Methadone Maintenance and Testing
Methadone is a synthetic narcotic analgesic
developed in Germany during the Second World War. The first pharmacological studies of
methadone were performed by 1946 at which time the compound was found to be a potent
narcotic analgesic. Methadone was approved for use in controlling severe pain. In 1963
methadone was introduced as an experimental drug for the treatment of heroin dependence.
Methadone dosage can be maintained or gradually decreased in order to overcome physical
dependence. This detoxification process is generally conducted over a period during which
counseling and other therapy are also employed. Methadone itself has considerable abuse
potential and is classified as a DEA Schedule II controlled substance.
Since methadone use in drug treatment situations
requires strict monitoring, routine urine drug screening is often employed to verify the
use of methadone and the absence of signs of heroin use. Proper interpretation of urine
drug testing results for methadone require some understanding of the metabolism and
excretion of methadone, as well as knowledge of the strengths and weaknesses of the
testing methodologies.
Methadone is usually administered orally and as
such is rapidly absorbed. Methadone is metabolized primarily in the liver by demethylation
and subsequent cyclization to form 2-Ethylidene-1,5-dimethyl-3,3-diphenylpyrrolidine
(EDDP). This cyclization process yields a primary metabolite molecule quite distinct from
the parent molecule. The elimination half-life of a 15mg dose is approximately 14 hours.
Methadone and metabolites are primarily excreted in the feces. Unmetabolized methadone
excretion in the urine accounts for less than 11% of the administered dose. Following a
single dose, the metabolite concentration in urine is approximately one half the unchanged
concentration. Chronic administration in situations such as drug treatment causes the
relative metabolite concentration to increase to up to two times the unchanged form. The
excretion of methadone is markedly enhanced by the acidification of the urine.

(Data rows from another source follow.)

(* ===== verification/MessageOps.v ===== *)
(** * Message and emoji handlers

    The handlers of [models/messages/model.rs] that write to the database, publish
    events and queue background tasks (sending, editing, reacting, deleting), and those
    of [models/emojis/model.rs]. *)

From stdpp Require Import base list gmap strings.
From Stdlib Require Import ZArith Lia.
From S2P Require Import Prelude Errors Permissions PermissionSpec Files Users Servers Channels.
From S2P Require Import PermissionQuery Messages Unreads Config Emojis World Database.

Section Handlers.
Context `{Environment}.

(** ** Sending *)

(** Send a message without any notifications. [mentions_elsewhere] says that the caller
    queues the mentions. *)
Definition send_without_notifications (self : Message.t) (user : option V0User.t)
    (member : option Member.t) (is_dm generate_embeds mentions_elsewhere : bool) : H unit :=
  on_messages (MessagesTable.insert_message self) ;;
  p (EventV1.Message self user member) (Message.channel self) ;;
  queue_last_message_id (Message.channel self) (Message.id self) is_dm ;;
  (if negb mentions_elsewhere then
     match Message.mentions self with
     | Some mentions =>
         queue_message (Message.channel self)
           (Ack.AckEvent.ProcessMessage
              [(None, self, mentions, Message.has_suppressed_notifications self)])
     | None => mret tt
     end
   else mret tt) ;;
  (if (generate_embeds : bool) then
     match Message.content self with
     | Some content => queue_embeds (Message.channel self) (Message.id self) content
     | None => mret tt
     end
   else mret tt).

(** Whom a message notifies *)
Definition notified (self : Message.t) (author : MessageAuthor.t) (channel : Channel.t) :
    list string :=
  match channel with
  | Channel.DirectMessage c =>
      List.filter (λ uid, negb (bool_decide (uid = MessageAuthor.id author)))
        (DirectMessage.recipients c)
  | Channel.Group c =>
      List.filter (λ uid, negb (bool_decide (uid = MessageAuthor.id author)))
        (Group.recipients c)
  | Channel.TextChannel _ => default [] (Message.mentions self)
  | Channel.SavedMessages _ => []
  end.

(** Send a message *)
Definition send (self : Message.t) (author : MessageAuthor.t) (user : option V0User.t)
    (member : option Member.t) (channel : Channel.t) (generate_embeds : bool) : H unit :=
  send_without_notifications self user member
    (match channel with Channel.DirectMessage _ => true | _ => false end)
    generate_embeds true ;;
  let is_dm_or_group :=
    match channel with Channel.DirectMessage _ | Channel.Group _ => true | _ => false end in
  if negb (Message.has_suppressed_notifications self) &&
     (is_dm_or_group || bool_decide (is_Some (Message.mentions self)) ||
      Message.contains_mass_push_mention self)
  then
    now ← clock;
    queue_message (Message.channel self)
      (Ack.AckEvent.ProcessMessage
        [(Some (PushNotification.from now self user member (Some author) channel),
          self, notified self author channel, false)])
  else mret tt.

(** [system.into_message(channel)] followed by sending it *)
Definition system_message (system : SystemMessage.t) (channel : string) : H Message.t :=
  id ← ulid; mret (into_message system channel id).

(** ** Editing *)

(** Update message data *)
Definition update_message `{OptionalStruct Message.t PartialMessage.t} (self : Message.t)
    (partial : PartialMessage.t) (remove : list FieldsMessage.t) : H Message.t :=
  let self := fold_left Message.remove_field remove (apply_options self partial) in
  on_messages (MessagesTable.update_message (Message.id self) partial remove) ;;
  p (EventV1.MessageUpdate (Message.id self) (Message.channel self) partial remove)
    (Message.channel self) ;;
  mret self.

(** Append content to message *)
Definition append (id channel : string) (append : AppendMessage.t) : H unit :=
  on_messages (MessagesTable.append_message id append) ;;
  p (EventV1.MessageAppend id channel append) channel.
Section Groups.
Context `{Environment, HashIter}.

Lemma groups_wf_insert t id c :
  groups_wf t → Group.id c = id → group_wf c → groups_wf (<[id := Channel.Group c]> t).
Proof.
  intros Ht Hid Hc i g. rewrite lookup_insert_Some.
  intros [[<- [= <-]]|[_ Hg]]; [done|by apply Ht].
Qed.

Lemma groups_wf_delete t id : groups_wf t → groups_wf (delete id t).
Proof. intros Ht i g [_ Hg]%lookup_delete_Some. by apply Ht. Qed.

Lemma send_channels m a c w :
  ∃ r w', send m a None None c false w = (r, w') ∧ r ≠ Panicked ∧ channels w' = channels w.
Proof.
  unfold send, send_without_notifications, MessagesTable.insert_message, table_insert, on_messages.
  rewrite !M_bind_unfold, on_table_run. cbn.
  destruct (ReferenceDb.messages (World.db w) !! Message.id m); simpl; [by eexists _, _|].
  destruct (negb _ && _); by eexists _, _.
Qed.

(** Sending a system message always returns and does not touch the channels. *)
Lemma send_system_ok s id a c w :
  ∃ w', send_system s id a c w = (Ok tt, w') ∧ channels w' = channels w.
Proof.
  unfold send_system, ignore, attempt, system_message, ulid. rewrite !M_bind_unfold.
  destruct (send_channels (into_message s id (new_ulid (World.ulids w))) a c
    (World.set_ulids w (S (World.ulids w)))) as (r & w' & Hrun & Hr & Hw).
  exists w'. cbn [mret M_ret]. rewrite M_bind_unfold, Hrun. by destruct r.
Qed.
(** The body of the loop of [parse_message] *)
Definition parse_token (results : MessageResults.t) (token : MessageToken.t) : MessageResults.t :=
  let '(MessageResults.mk us rs cs es everyone online) := results in
  match token with
  | Escape | CodeblockMarker _ => results
  | UserMention id => MessageResults.mk ({[id]} ∪ us) rs cs es everyone online
  | RoleMention id => MessageResults.mk us ({[id]} ∪ rs) cs es everyone online
  | ChannelMention id => MessageResults.mk us rs ({[id]} ∪ cs) es everyone online
  | Emoji id => MessageResults.mk us rs cs ({[id]} ∪ es) everyone online
  | MentionEveryone => MessageResults.mk us rs cs es true online
  | MentionOnline => MessageResults.mk us rs cs es everyone true
  end.

Definition parse_message (lexer : string → list MessageToken.t) (text : string) :
    option MessageResults.t :=
  let iter := parse_message_iter lexer text in
  (λ tokens, fold_left parse_token tokens MessageResults.default) <$>
    MessageParserIterator.run (S (MessageParserIterator.measure iter)) iter.

(** ** Specification: the tokens that count *)

(** A token that is neither an escape nor a code block marker *)
Definition plain (t : MessageToken.t) : bool :=
  match t with Escape | CodeblockMarker _ => false | _ => true end.

(** [closed l v]: in [l] every escape has its token and every code block is closed; [v]
    is [l] without the escaped tokens and without what is inside the code blocks. *)
Inductive closed : list MessageToken.t → list MessageToken.t → Prop :=
| closed_nil : closed [] []
| closed_plain t l v : plain t = true → closed l v → closed (t :: l) (t :: v)
| closed_escape t l v : closed l v → closed (Escape :: t :: l) (Escape :: v)
| closed_block ty inside l v :
    CodeblockMarker ty ∉ inside → closed l v →
    closed (CodeblockMarker ty :: inside ++ CodeblockMarker ty :: l)
           (CodeblockMarker ty :: CodeblockMarker ty :: v).

(** A message is closed, or ends with an escape of nothing, or with a code block that is
    never closed; everything after such a marker counts as it is. *)
Inductive visible : list MessageToken.t → list MessageToken.t → Prop :=
| visible_closed l v : closed l v → visible l v
| visible_escape l v : closed l v → visible (l ++ [Escape]) (v ++ [Escape])
| visible_open l v ty rest :
    closed l v → CodeblockMarker ty ∉ rest →
    visible (l ++ CodeblockMarker ty :: rest) (v ++ CodeblockMarker ty :: rest).

(** The iterator ends within its measure, with the tokens [out]. *)
Definition yields (self : MessageParserIterator.t) (out : list MessageToken.t) : Prop :=
  ∀ fuel, MessageParserIterator.measure self < fuel →
    MessageParserIterator.run fuel self = Some out.

(** ** Lemmas *)

Import MessageParserIterator.

Lemma yields_step (self self' : MessageParserIterator.t) (t : MessageToken.t) out :
  next self = (Some t, self') → measure self' < measure self →
  yields self' out → yields self (t :: out).
Proof.
  intros Hn Hm Hy [|fuel] Hf; [lia|]. simpl. rewrite Hn, (Hy fuel) by lia. done.
Qed.

Lemma yields_end : yields (mk [] []) [].
Proof. intros [|fuel] Hf; [simpl in Hf; lia|done]. Qed.

Lemma yields_temp (temp : list MessageToken.t) (inner : list MessageToken.t) out :
  yields (mk inner []) out → yields (mk inner temp) (temp ++ out).
Proof.
  intros Hy. induction temp as [|t temp IH]; [done|].
  eapply yields_step; [done| |exact IH]. unfold measure. simpl. lia.
Qed.

Lemma block_closed ty inside l temp :
  CodeblockMarker ty ∉ inside →
  block ty (inside ++ CodeblockMarker ty :: l) temp =
    (Some (CodeblockMarker ty), mk l [CodeblockMarker ty]).
Proof.
  revert temp. induction inside as [|t inside IH]; intros temp Hni; simpl.
  - by rewrite bool_decide_true.
  - apply not_elem_of_cons in Hni as [Ht Hni].
    rewrite bool_decide_false by (intros ->; done). by apply IH.
Qed.

Lemma block_open ty l temp :
  CodeblockMarker ty ∉ l → block ty l temp = (Some (CodeblockMarker ty), mk [] (temp ++ l)).
Proof.
  revert temp. induction l as [|t l IH]; intros temp Hni; simpl.
  - by rewrite app_nil_r.
  - apply not_elem_of_cons in Hni as [Ht Hni].
    rewrite bool_decide_false by (intros ->; done). rewrite IH by done. by rewrite <- app_assoc.
Qed.

Lemma closed_yields l v rest out :
  closed l v → yields (mk rest []) out → yields (mk (l ++ rest) []) (v ++ out).
Proof.
  intros Hc Hy. induction Hc as [|t l v Hp _ IH|t l v _ IH|ty inside l v Hni _ IH]; [done|..]; simpl.
  - eapply yields_step; [|..|exact IH]; [by destruct t|]. unfold measure. simpl. lia.
  - eapply yields_step; [done|..|exact IH]. unfold measure. simpl. lia.
  - rewrite <- app_assoc. simpl. eapply yields_step; [apply block_closed; done|..|].
    2: { apply (yields_temp [CodeblockMarker ty]), IH. }
    unfold measure. simpl. rewrite !length_app. simpl. rewrite length_app. lia.
Qed.

Lemma open_yields ty l :
  CodeblockMarker ty ∉ l → yields (mk (CodeblockMarker ty :: l) []) (CodeblockMarker ty :: l).
Proof.
  intros Hni. eapply yields_step; [apply block_open; done|..].
  - unfold measure. simpl. lia.
  - simpl. rewrite <- (app_nil_r l) at 2. apply yields_temp, yields_end.
Qed.

Lemma visible_yields l v : visible l v → yields (mk l []) v.
Proof.
  intros [l' v' Hc|l' v' Hc|l' v' ty rest Hc Hni].
  - rewrite <- (app_nil_r l'), <- (app_nil_r v'). by apply closed_yields, yields_end.
  - apply closed_yields; [done|]. eapply yields_step; [done|..|apply yields_end].
    unfold measure. simpl. lia.
  - by apply closed_yields, open_yields.
Qed.

Lemma visible_cons (p : list MessageToken.t) (w : list MessageToken.t) l v :
  (∀ l v, closed l v → closed (p ++ l) (w ++ v)) → visible l v → visible (p ++ l) (w ++ v).
Proof.
  intros Hp [l' v' Hc|l' v' Hc|l' v' ty rest Hc Hni]; rewrite ?(assoc_L (++)).
  - apply visible_closed; auto.
  - apply visible_escape; auto.
  - apply visible_open; auto.
Qed.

Several different methods are used to test for
methadone maintenance compliance. The three most widely used testing technologies are
Enzyme Multiplied Immunoassay (EMIT), Fluorescence Polarization Immunoassay (FPIA) and
Thin Layer Chromatography (TLC). There are advantages and disadvantages to each of these
technologies.
Both EMIT and FPIA are based on the immunoassay
principle of competitive binding of antibodies with labeled and unlabeled antigen in urine
specimens. There is no extraction involved and the analysis is performed on an automated
instrument. Test times range from one to fifteen minutes. This makes both methods very
useful in situations where rapid turn around is necessary. Because of the rather radical
chemical differences between methadone and its primary metabolite,
2-Ethylidine-1,5-dimethyl-3,3-diphenylpyrrolidine (EDDP), the antibodies in these
immunoassays are specific to free methadone and only slightly cross-reactive to its
metabolites.
Thin Layer Chromatography (rLC) testing is
performed by extracting drugs from the urine and chromatographing the extract on a glass
plate coated with a thin-layer of absorbent silica. TLC testing is much more time
consuming than immunoassay testing but potentially yields more information. Since TLC
extraction, development and visualization are based on several different chemical
principles, TLC can simultaneously detect several different compounds. In the case of
methadone testing, TLC can detect the presence of both the parent drug and its metabolite.
Since less than 11% of methadone is excreted unchanged in the urine, the ability to detect
methadone metabolite will usually result in a lower incidence of false negatives than
immunoassay testing.
Because TLC can detect the presence of methadone
metabolite, it can also detect the absence of methadone
metabolite. In cases where the administration of methadone in not controlled or is
itself
administered, it is possible for it patient to falsify his or her urine sample by adding a
small amount of their methadone dose to a urine sample and selling or otherwise
distributing the rest of the dose. In cases where urine specimen collections are not
adequately controlled and methadone is self administered, urine falsification can often be
detected by Thin Layer Chromatography. In a survey of results for methadone maintenance
patients tested by Friends Medical Laboratory from January to October 1992, 32 cases were
discovered where only free, unmetabolized, methadone was found in the urine specimen. Of
these samples, eight were identified as being from the same three patients. This would
indicate that the methadone in these urines was non-metabolic.
The primary testing methodologies for methadone,
immunoassay and TLC, each have distinct advantages and disadvantages. A proper knowledge
of each method's strengths and weaknesses will allow for better interpretation of
methadone testing results. The speed and convenience of immunoassay testing is sometimes
offset by the myopia of the results compared to TLC testing. Immunoassay tests are often
more sensitive to interferences than TLC testing. Fluctuations in specimen pH or very
turbid samples are often untestable by EMIT. TLC can overcome many of these difficulties.
Reliance on one immunoassay testing alone for the monitoring of methadone maintenance
patients may not provide the best information about methadone use.